Мартынов отпустил его.
Весь день в доме есаула хлопали двери. Приходили друзья Мартынова познакомиться с Максутовым, услышать подробности из уст участника событий. Входили шумно, как в собственный дом, стряхивали с сапог и шуб снег. А снег падал уже третий день непрестанно, укрывая до окон деревянный домик вблизи рыночной площади.
Предсказания помощника правителя канцелярии не оправдались: к есаулу приходили приятные люди, с которыми Максутов легко знакомился. Если в Иркутске много такой молодежи, а в домах так тепло и уютно, то лучшего города невозможно себе и представить.
После утомительного путешествия по необжитым местам Иркутск, укутанный в мягкий светлый покров, с белыми садами, сизыми дымками, медленно ползущими из труб, и многоголосым пением колоколов, от которого Дмитрий уже отвык, наполнял сердце благодушным покоем. С первыми же морозами туман оседал мохнатым инеем на резных карнизах домов, на чугунных решетках, каменных и кирпичных выступах, на выпуклых буквах вывесок, на деревьях и оконных наличниках, придавая городу вид нарядный и сказочный. Максутову казалось, что и гости Мартынова приносили с собой частицу этого опрятного, светлого мира.
К началу ранних осенних сумерек в комнате остались только Николай Дмитриевич Свербеев, муж Зинаиды Трубецкой, чиновник дипломатической службы при Муравьеве, и Вячеслав Якушкин, сын декабриста, жившего в Ялуторовске вместе с Пущиным, Евгением Оболенским, Матвеем Муравьевым-Апостолом и другими.

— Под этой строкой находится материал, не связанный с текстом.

(* ===== verification/Sha256.v ===== *)
(** * SHA-256

    [crypto/sha256.Sum256] of Go's standard library, which src/merkle and
    src/replica use for digests (FIPS 180-4, sections 4 to 6). *)

From S2P Require Import Prelude.

Section sha256.

(** Words are 32-bit integers. *)
Definition u32 (x : Z) : Z := Z.land x 0xffffffff.
Definition rotr (n x : Z) : Z := u32 (Z.lor (Z.shiftr x n) (Z.shiftl x (32 - n))).
Definition not32 (x : Z) : Z := Z.lxor x 0xffffffff.

Definition Ch (x y z : Z) : Z := Z.lxor (Z.land x y) (Z.land (not32 x) z).
Definition Maj (x y z : Z) : Z := Z.lxor (Z.lxor (Z.land x y) (Z.land x z)) (Z.land y z).
Definition Sigma0 (x : Z) : Z := Z.lxor (Z.lxor (rotr 2 x) (rotr 13 x)) (rotr 22 x).
Definition Sigma1 (x : Z) : Z := Z.lxor (Z.lxor (rotr 6 x) (rotr 11 x)) (rotr 25 x).
Definition sigma0 (x : Z) : Z := Z.lxor (Z.lxor (rotr 7 x) (rotr 18 x)) (Z.shiftr x 3).
Definition sigma1 (x : Z) : Z := Z.lxor (Z.lxor (rotr 17 x) (rotr 19 x)) (Z.shiftr x 10).

(** The constants of the standard are the first 32 bits of the fractional parts
    of roots of primes. [root_bits e k x n] completes the [k] low bits of [x] to
    the integer part of the [e]-th root of [n]. *)
Definition prime_b (n : Z) : bool := forallb (λ d, negb (n `mod` d =? 0)) (seqZ 2 (n - 2)).
Definition first_primes (n : nat) : list Z := take n (filter (λ p, prime_b p = true) (seqZ 2 310)).
Fixpoint root_bits (e : Z) (k : nat) (x n : Z) : Z :=
  match k with
  | O => x
  | S k' => let y := x + 2 ^ Z.of_nat k' in root_bits e k' (if y ^ e <=? n then y else x) n
  end.
Definition root_fraction (e p : Z) : Z := u32 (root_bits e 40 0 (p * 2 ^ (32 * e))).

Definition K256 : list Z := Eval vm_compute in root_fraction 3 <$> first_primes 64.

(** The eight working variables. *)
Record hash_state := mkState { ha : Z; hb : Z; hc : Z; hd : Z; he : Z; hf : Z; hg : Z; hh : Z }.

Definition H256 : hash_state := Eval vm_compute in
  match root_fraction 2 <$> first_primes 8 with
  | [a; b; c; d; e; f; g; h] => mkState a b c d e f g h
  | _ => mkState 0 0 0 0 0 0 0 0
  end.

(** Big-endian words and bytes. *)
Definition word_of (b0 b1 b2 b3 : byte) : Z :=
  Z.shiftl (byteZ b0) 24 + Z.shiftl (byteZ b1) 16 + Z.shiftl (byteZ b2) 8 + byteZ b3.
Fixpoint words_of (s : bytes) : list Z :=
  match s with
  | b0 :: b1 :: b2 :: b3 :: s' => word_of b0 b1 b2 b3 :: words_of s'
  | _ => []
  end.
Definition word_bytes (w : Z) : bytes :=
  [Zbyte (Z.shiftr w 24); Zbyte (Z.shiftr w 16); Zbyte (Z.shiftr w 8); Zbyte w].
Definition state_bytes (h : hash_state) : bytes :=
  word_bytes (ha h) ++ word_bytes (hb h) ++ word_bytes (hc h) ++ word_bytes (hd h) ++
  word_bytes (he h) ++ word_bytes (hf h) ++ word_bytes (hg h) ++ word_bytes (hh h).

(** The padded message: a one bit, zeros, and the length in bits. *)
Definition pad (s : bytes) : bytes :=
  let n := len s in
  s ++ Byte.x80 :: replicate (Z.to_nat ((55 - n) `mod` 64)) Byte.x00 ++
    word_bytes (Z.shiftr (8 * n) 32) ++ word_bytes (8 * n).

(** One round, with its constant and schedule word. *)
Definition round (h : hash_state) (kw : Z * Z) : hash_state :=
  let t1 := u32 (hh h + Sigma1 (he h) + Ch (he h) (hf h) (hg h) + kw.1 + kw.2) in
  let t2 := u32 (Sigma0 (ha h) + Maj (ha h) (hb h) (hc h)) in
  mkState (u32 (t1 + t2)) (ha h) (hb h) (hc h) (u32 (hd h + t1)) (he h) (hf h) (hg h).

(** The schedule, latest word first. *)
Fixpoint expand (n : nat) (ws : list Z) : list Z :=
  match n with
  | O => ws
  | S n' => expand n'
      (u32 (sigma1 (nth 1 ws 0) + nth 6 ws 0 + sigma0 (nth 14 ws 0) + nth 15 ws 0) :: ws)
  end.
Definition schedule (block : list Z) : list Z := rev (expand 48 (rev block)).

Definition block_step (h : hash_state) (block : list Z) : hash_state :=
  let h' := foldl round h (zip K256 (schedule block)) in
  mkState (u32 (ha h + ha h')) (u32 (hb h + hb h')) (u32 (hc h + hc h')) (u32 (hd h + hd h'))
    (u32 (he h + he h')) (u32 (hf h + hf h')) (u32 (hg h + hg h')) (u32 (hh h + hh h')).

(** The padded message is a whole number of 16-word blocks. *)
Fixpoint blocks (n : nat) (ws : list Z) (h : hash_state) : hash_state :=
  match n with
  | O => h
  | S n' => blocks n' (drop 16 ws) (block_step h (take 16 ws))
  end.

Definition Sum256 (s : bytes) : bytes :=
  let ws := words_of (pad s) in
  state_bytes (blocks (length ws / 16) ws H256).
End sha256.

(** A digest is 32 bytes. *)
Definition sha256_Size : Z := 32.

Lemma len_Sum256 s : len (Sum256 s) = sha256_Size.
Proof. done. Qed.

(** The test vectors of the standard. *)
Example sha256_abc :
  words_of (Sum256 (str "abc")) =
    [0xba7816bf; 0x8f01cfea; 0x414140de; 0x5dae2223; 0xb00361a3; 0x96177a9c; 0xb410ff61; 0xf20015ad].
Proof. vm_compute. reflexivity. Qed.

Example sha256_two_blocks :
  words_of (Sum256 (str "abcdbcdecdefdefgefghfghighijhijkijkljklmklmnlmnomnopnopq")) =
    [0x248d6a61; 0xd20638b8; 0xe5c02693; 0x0c3e6039; 0xa33ce459; 0x64ff2167; 0xf6ecedd4; 0x19db06c1].
Proof. vm_compute. reflexivity. Qed.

Свербеев пришел за письмом из Якутска, от преосвященного Иннокентия, но Максутов очень скоро почувствовал, что у осторожного чиновника есть и на него самого какие-то свои виды.
Иннокентий, один из первых миссионеров православной церкви на Алеутских островах и побережье Тихого океана, человек властный, проницательный и умный, в письмах к Свербееву и Муравьеву использовал петропавловские события для доказательства того, что необходимо торопиться с заселением далекого приамурского края. Свербеев даже прочитал вслух одно место из письма Иннокентия:
"Со всею вероятностью можно сказать, что лишь только мы оставим Амур, то или американцы, или англичане немедленно овладеют им и уже не будут так вежливы с соседями нашими: они как раз и самим айгунцам покажут место за горами, а потом, пожалуй, и подалее…"

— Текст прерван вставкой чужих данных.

(* ===== verification/Batch.v ===== *)
(** * Delta batches

    src/delta/batch.go: bounded batches of encoded delta frames with a canonical
    envelope, and the coalescer that queues deltas or joins them into one, whose
    join runs outside its lock. *)

From S2P Require Import Prelude Tags Wire Frame.

(** [Batch] is its items. *)
Definition Batch : Type := list bytes.

(** [MergeFunc]; a nil function is [None]. The joins of the delta types are pure. *)
Definition MergeFunc : Type := bytes → bytes → result bytes.

Section batch.
Context `{F : Flate}.

Definition batchMagic : bytes := str "DBAT".
Definition maxMergeRetries : Z := 16.

(** [isDeltaType], [isDeltaFrame], [validateBatchItem] *)
Definition isDeltaType (typeID : Z) : bool := bool_decide (is_Some (FrameTypeForDelta typeID)).
Definition isDeltaFrame (item : bytes) : bool :=
  match UnmarshalFrame item DefaultLimits with Ok decoded => isDeltaType (TypeID decoded) | Err _ => false end.
Definition validateBatchItem (item : bytes) (remaining : Z) : result unit :=
  if (len item =? 0) || (remaining <? len item) then Err (ErrDelta DeltaLimit)
  else if negb (isDeltaFrame item) then Err (ErrDelta DeltaInvalid)
  else Ok tt.

(** The validation loop of [NewBatch] and [MarshalBinary]; returns the total. *)
Fixpoint batch_total (maxBytes total : Z) (items : list bytes) : result Z :=
  match items with
  | [] => Ok total
  | item :: items' =>
      _ ← validateBatchItem item (maxBytes - total); batch_total maxBytes (total + len item) items'
  end.

(** [NewBatch] *)
Definition NewBatch (items : list bytes) (maxBytes : Z) : result Batch :=
  if maxBytes <=? 0 then Err (ErrDelta DeltaLimit)
  else _ ← batch_total maxBytes 0 items; Ok items.

(** [Batch.MarshalBinary] *)
Definition Batch_MarshalBinary (b : Batch) (maxBytes : Z) : result bytes :=
  if maxBytes <=? 0 then Err (ErrDelta DeltaLimit)
  else
    _ ← batch_total maxBytes 0 b;
    Ok (foldl (λ encoded item, AppendUvarint encoded (len item) ++ item) (AppendUvarint batchMagic (len b)) b).

(** The body of the loop of [UnmarshalBatch]. *)
Definition batchStep (data : bytes) (maxBytes : Z) (i : Z) (acc : list bytes * Z) (pos : Z)
    : result ((list bytes * Z) * Z) :=
  let '(items, total) := acc in
  match ReadBytes data pos (maxBytes - total) with
  | None => Err (ErrDelta DeltaInvalid)
  | Some (item, next) =>
      if len item =? 0 then Err (ErrDelta DeltaInvalid)
      else if negb (isDeltaFrame item) then Err (ErrDelta DeltaInvalid)
      else Ok ((items ++ [item], total + len item), next)
  end.

(** [UnmarshalBatch] *)
Definition UnmarshalBatch (data : bytes) (maxItems maxBytes : Z) : result Batch :=
  let magicLen := len batchMagic in
  if (maxItems <=? 0) || (maxBytes <=? 0) || (len data <? magicLen) then Err (ErrDelta DeltaLimit)
  else if ((maxInt - magicLen - 10) / 10 <? maxItems) || (maxInt - magicLen - 10 - maxItems * 10 <? maxBytes) ||
          (maxBytes + magicLen + 10 + maxItems * 10 <? len data)
  then Err (ErrDelta DeltaLimit)
  else if negb (bool_decide (slice data 0 magicLen = batchMagic)) then Err (ErrDelta DeltaInvalid)
  else match ReadUvarint data magicLen with
  | None => Err (ErrDelta DeltaInvalid)
  | Some (count, pos) =>
      if maxItems <? count then Err (ErrDelta DeltaInvalid)
      else match read_loop (batchStep data maxBytes) (S (length data)) 0 count pos ([], 0) with
      | Err _ => Err (ErrDelta DeltaInvalid)
      | Ok ((items, _), pos) =>
          if negb (pos =? len data) then Err (ErrDelta DeltaInvalid) else Ok items
      end
  end.

(** ** The coalescer *)

Record Coalescer := mkCoalescer {
  cl_maxItems : Z; cl_maxBytes : Z; cl_merge : option MergeFunc;
  cl_typeID : Z; cl_codecID : bytes;
  cl_items : list bytes; cl_total : Z; cl_generation : Z }.

(** The fields a critical section writes; every write advances the generation. *)
Definition cl_update (c : Coalescer) (typeID : Z) (codecID : bytes) (items : list bytes) (total : Z) : Coalescer :=
  mkCoalescer (cl_maxItems c) (cl_maxBytes c) (cl_merge c) typeID codecID items total (u64 (cl_generation c + 1)).

(** [NewCoalescer] *)
Definition NewCoalescer (maxItems maxBytes : Z) (merge : option MergeFunc) : result Coalescer :=
  if (maxItems <=? 0) || (maxBytes <=? 0) then Err (ErrDelta DeltaLimit)
  else Ok (mkCoalescer maxItems maxBytes merge 0 [] [] 0 0).

(** [Add] before its loop. *)
Definition add_check (maxBytes : Z) (item : bytes) : result Frame :=
  if (len item =? 0) || (maxBytes <? len item) then Err (ErrDelta DeltaLimit)
  else
    decoded ← UnmarshalFrame item DefaultLimits;
    if negb (isDeltaType (TypeID decoded)) then Err (ErrDelta DeltaInvalid) else Ok decoded.

(** The first critical section of the loop: it finishes the call, or hands out
    the tail to be joined, with the generation it belongs to. *)
Inductive add_entry :=
| AddDone (c : Coalescer) (res : result unit)
| AddMerge (merge : MergeFunc) (tail : bytes) (generation typeID : Z) (codecID : bytes).

Definition add_enter (c : Coalescer) (decoded : Frame) (item : bytes) : add_entry :=
  match last (cl_items c) with
  | None => AddDone (cl_update c (TypeID decoded) (CodecID decoded) [item] (len item)) (Ok tt)
  | Some tail =>
      if negb (TypeID decoded =? cl_typeID c) || negb (bool_decide (CodecID decoded = cl_codecID c))
      then AddDone c (Err (ErrDelta DeltaTypeMismatch))
      else match cl_merge c with
      | None =>
          if (len (cl_items c) =? cl_maxItems c) || (cl_maxBytes c - cl_total c <? len item)
          then AddDone c (Err (ErrDelta DeltaLimit))
          else AddDone (cl_update c (cl_typeID c) (cl_codecID c) (cl_items c ++ [item]) (cl_total c + len item)) (Ok tt)
      | Some merge => AddMerge merge tail (cl_generation c) (cl_typeID c) (cl_codecID c)
      end
  end.

(** The join, outside the lock, with the type and the codec read under it. *)
Definition add_join (merge : MergeFunc) (typeID : Z) (codecID tail item : bytes) : result bytes :=
  merged ← merge tail item;
  mergedFrame ← UnmarshalFrame merged DefaultLimits;
  if negb (TypeID mergedFrame =? typeID) || negb (bool_decide (CodecID mergedFrame = codecID))
  then Err (ErrDelta DeltaTypeMismatch) else Ok merged.

(** The second critical section: [None] when the generation has moved on. *)
Definition add_commit (c : Coalescer) (merged : bytes) (generation : Z) : option (Coalescer * result unit) :=
  if negb (cl_generation c =? generation) then None
  else
    let tail := default [] (last (cl_items c)) in
    if cl_maxBytes c - (cl_total c - len tail) <? len merged then Some (c, Err (ErrDelta DeltaLimit))
    else Some (cl_update c (cl_typeID c) (cl_codecID c) (removelast (cl_items c) ++ [merged])
                 (cl_total c + (len merged - len tail)), Ok tt).

(** The loop of [Add] when no other call comes between its sections. *)
Fixpoint add_loop (retries : nat) (c : Coalescer) (decoded : Frame) (item : bytes) : Coalescer * result unit :=
  match add_enter c decoded item with
  | AddDone c res => (c, res)
  | AddMerge merge tail generation typeID codecID =>
      match add_join merge typeID codecID tail item with
      | Err e => (c, Err e)
      | Ok merged =>
          match add_commit c merged generation with
          | Some (c, res) => (c, res)
          | None => match retries with
                    | O => (c, Err (ErrDelta DeltaMergeRetry))
                    | S retries' => add_loop retries' c decoded item
                    end
          end
      end
  end.

(** [Coalescer.Add] *)
Definition Coalescer_Add (c : ptr Coalescer) (item : bytes) : ptr Coalescer * result unit :=
  match c with
  | None => (None, Err (ErrDelta DeltaInvalid))
  | Some co =>
      match add_check (cl_maxBytes co) item with
      | Err e => (c, Err e)
      | Ok decoded => let '(co, res) := add_loop (Z.to_nat (maxMergeRetries - 1)) co decoded item in (Some co, res)
      end
  end.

Свербеев не пил, говорил не спеша, гибкими, плавными фразами. Потом он заторопился. Он еще должен успеть домой к обеду. Обычаи этого дома для него священны. Он так счастлив в семье Трубецких! Трубецкому по-прежнему не дозволено проживать в Иркутске, и он, Свербеев, единственный мужчина в их доме.
— Отчего бы вам по дороге не заехать в Ялуторовск? — как бы невзначай спросил он Максутова.
Все смотрели на лейтенанта. Ялуторовск? Максутов припомнил: это в Западной Сибири, где-то в стороне от дороги в Петербург. Большой крюк. Почему Ялуторовск?
— Господа, — ответил Максутов уклончиво, — может статься, что донесение в Петербург повезет кто-нибудь другой.
— Об этом мы позаботимся, — уверенно возразил Свербеев. — Я спрашиваю на тот случай, весьма вероятный, если Николаю Николаевичу угодно будет командировать вас.
— Почему Ялуторовск?
— Вы окажете нам дружескую услугу, господин Максутов. Услугу личного характера.
— Я хотел бы знать, господа…
— В Ялуторовске проживают близкие нам люди. Мой родственник Евгений Оболенский… Там Пущин, там люди, которые вправе прежде двора узнать столь счастливую новость. Порадуйте их, Дмитрий Петрович, в многолетнем сибирском заточении!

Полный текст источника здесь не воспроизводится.